Wednesday, 9 January 2013

If Women in the 18th Century Could Blog...

I've started reading the First Volume of "Thraliana" which is essentially an 18th century 'Blog' of the Mrs. Hester Thrale-Piozzi. She, of course, did not have a computer, but she relates how she began her 'log' of everyday life at the beginning of her volume:
       
          It is many Years (1768 or before footnote) since Doctor Samuel Johnson advised me to get a little      
          Book, and write in it all the little Anecdotes which might come to my Knowledge, all the
          Observations I might make or hear; all the Verses never likely to be published, and in fine ev'ry
          thing which struck me at the Time.
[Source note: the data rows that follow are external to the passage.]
Lemma live_resolves candidates : Forall id_ok candidates → ∃ set n, resolve q candidates = Some set ∧
  ∀ fuel, n <= fuel → @resolve _ (by_statement fuel) live candidates = Some set.
Proof.
  intros Hc. set (D := λ id, default false (dominated q id)).
  destruct (resolve_spec q candidates D Hc) as (set & Hset & _).
  { intros id _. unfold D. by destruct (dominated_spec q Hq id) as (b & -> & _). }
  assert (∃ n, ∀ fuel x, n <= fuel → x ∈ candidates → by_statement fuel live x = dominated q x) as [n Hn].
  { clear Hset. induction Hc as [|c cands Hid _ [n IH]]; [exists 0; set_solver|]. destruct (live_agrees c Hid) as (b & m & Hb & Hm).
    exists (n `max` m). intros fuel x Hf [->|Hx]%elem_of_cons; [rewrite Hm, Hb by lia; done|apply IH; [lia|done]]. }
  exists set, n. split; [done|]. intros fuel Hf. rewrite <- Hset. apply resolve_ext. intros x Hx. by apply Hn.
Qed.
End agreement.

(** ** The properties *)

Section properties.
Context (sip : list N → N) (rand_hash : N → N) (sort_by_estimate : list (N * nat) → list (N * nat)).
Context (parallel : bool) (threads : nat) (sole_buffer sole_matrices : Query → bool).
Abbreviation by_observation := (observation_order sip rand_hash parallel threads sole_buffer sole_matrices).
Abbreviation by_statement := (stated_order sip rand_hash sort_by_estimate parallel threads sole_buffer sole_matrices).

(** The observation order decides from the edges of the set: running its
    query with enough fuel, a state is dominated exactly when a fact says that
    something observed it (at the [First] end: that it observed something), so
    that resolving candidates keeps the frontier (the roots), each once. *)
Theorem observation_order_refines o candidates : ts_ok sip rand_hash (oo_facts o) → value_ok (oo_observes o) →
  (DEFAULT_FRONTIER_WIDTH * N.of_nat (size (rows sip (oo_facts o))) < 2 ^ 32)%N → Forall id_ok candidates →
  let passed := λ state, match oo_end o with
                         | Last => ∃ observer, states_fact sip (oo_facts o) observer (oo_observes o) (GenId.encode state)
                         | First => ∃ observed, states_fact sip (oo_facts o) (GenId.encode state) (oo_observes o) observed
                         end in
  (∀ state, ∃ b n, (∀ fuel, n <= fuel → by_observation fuel o state = Some b) ∧ (b = true ↔ passed state)) ∧
  ∃ n, ∀ fuel, n <= fuel → ∃ set, @resolve _ (by_observation fuel) o candidates = Some set ∧ NoDup set ∧
    ∀ state, state ∈ set ↔ state ∈ candidates ∧ ¬ passed state.
Proof.
  intros Hf Ho Hsmall Hc passed. assert (∀ state, ∃ b n, (∀ fuel, n <= fuel → by_observation fuel o state = Some b) ∧
    (b = true ↔ passed state)) as Hd by (intros state; by apply observation_spec).
  split; [exact Hd|]. by apply (resolve_eventually by_observation o passed).
Qed.

(** C29. The stated order decides by coordinates: the first pair the index yields
    for a state is one the facts state, there is none exactly when they state
    none, and then nothing dominates the state.  Otherwise the state is dominated
    exactly when some state of the same register has a key that beats it,
    although the engine is asked for the keys of one side only. *)
Theorem stated_order_refines s state : (∀ l, sort_by_estimate l ≡ₚ l) → ts_ok sip rand_hash (so_facts s) →
  (DEFAULT_FRONTIER_WIDTH * N.of_nat (size (rows sip (so_facts s))) < 2 ^ 32)%N →
  value_ok (so_identity s) → value_ok (so_order s) →
  let states := λ id register key, states_fact sip (so_facts s) (GenId.encode id) (so_identity s) (GenId.encode register) ∧
    states_fact sip (so_facts s) (GenId.encode id) (so_order s) key in
  ∃ o b n, (∀ fuel, n <= fuel →
      stated_coordinate sip rand_hash sort_by_estimate parallel threads sole_buffer sole_matrices fuel s (GenId.encode state) = Some o ∧
      by_statement fuel s state = Some b) ∧
    match o with
    | None => b = false ∧ ∀ register key, id_ok register → ¬ states state register key
    | Some (register, key) => id_ok register ∧ states state register key ∧
        (b = true ↔ ∃ other key', id_ok other ∧ states other register key' ∧ beats s key' other key state = true)
    end.
Proof.
  intros Hsort Hf Hsmall Hi Ho states.
  by apply (stated_spec sip rand_hash sort_by_estimate Hsort parallel threads sole_buffer sole_matrices (so_facts s)).
Qed.

(** C21. A maintained index and the live order agree: when a cover's members are
    the elements derived from archives that together hold the facts of a set,
    however divided, attaching to the cover succeeds, and once a query over the
    index prepares, it dominates exactly the states that [StatedOrder] with its
    tie-break dominates by querying the set, and resolves candidates alike. *)
Theorem lww_order_is_stated `{RowViews, !RowViewsOk RV} `{ByteViews, !ByteViewsOk BV} `{Itertools, !ItertoolsOk IT}
    {E} (get : list N → E + Blob) facts identity order cover tss :
  (∀ l, sort_by_estimate l ≡ₚ l) → ts_ok sip rand_hash facts →
  (DEFAULT_FRONTIER_WIDTH * N.of_nat (size (rows sip facts)) < 2 ^ 32)%N → id_ok identity → id_ok order →
  Forall2 (derived_from identity order get) cover tss →
  (∀ k, k ∈ rows sip facts ↔ ∃ t, t ∈ concat tss ∧ as_raw t = k) →
  let live := tiebreak_by_id (stated_new facts identity order) in
  ∃ ix, try_from_cover get cover = Some (inr ix) ∧ ∀ q, query ix = Some (inr q) →
    (∀ state, id_ok state → ∃ b n, dominated q state = Some b ∧ ∀ fuel, n <= fuel → by_statement fuel live state = Some b) ∧
    ∀ candidates, Forall id_ok candidates → ∃ set n, resolve q candidates = Some set ∧
      ∀ fuel, n <= fuel → @resolve _ (by_statement fuel) live candidates = Some set.
Proof.
  intros Hsort Hf Hsmall Hi Ho Hder Hrows live. exists (mkLwwIndex (projected_rows identity order <$> tss)).
  split; [unfold try_from_cover; by rewrite (attach_derived identity order get cover tss [] Hder)|]. intros q Hquery.
  destruct (attached_ok identity order get cover tss Hder) as [Hix Hts].
  assert (lww_prepared q) as Hq by (eexists; split; [exact Hix|exact Hquery]).
  destruct (query_spec _ Hix) as (r & Hr & Hs). rewrite Hquery in Hr. injection Hr as <-. destruct Hs as (Hqi & _).
  pose proof (λ r, attached_rows identity order tss r) as Hat. rewrite <- Hqi in Hat.
  split; [intros state Hid; eapply live_agrees|intros candidates Hc; eapply live_resolves]; try done; intros r; apply Hat.
Qed.
End properties.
Mr. Thrale has now treated me with a Repository,--and
          provided it with the pompous Title of Thraliana; I must endeavour to fill it with Nonsense
          new and old. 15: September 1776.  (Thrale 1)

So you see, Blogging is not a novel idea, but only has evolved into the convenient online version, which has become widely accessible. I am sure Mrs. Thrale would have been thrilled to have her "Observations" known in an instant...or maybe not. She did threaten to burn her volumes out of fear they may be read.
I can relate to her writer-anxiety.

Lara

Works Cited:

Thrale Lynch, Hester Mrs. "Thraliana: The Diary of Mrs. Hester Lynch Thrale (Later Mrs. Piozzi)
       Volume 1:1776- 1784. 2nd Ed. Eds. Katharine C. Balderston. Oxford: Clarendon Press, 1951.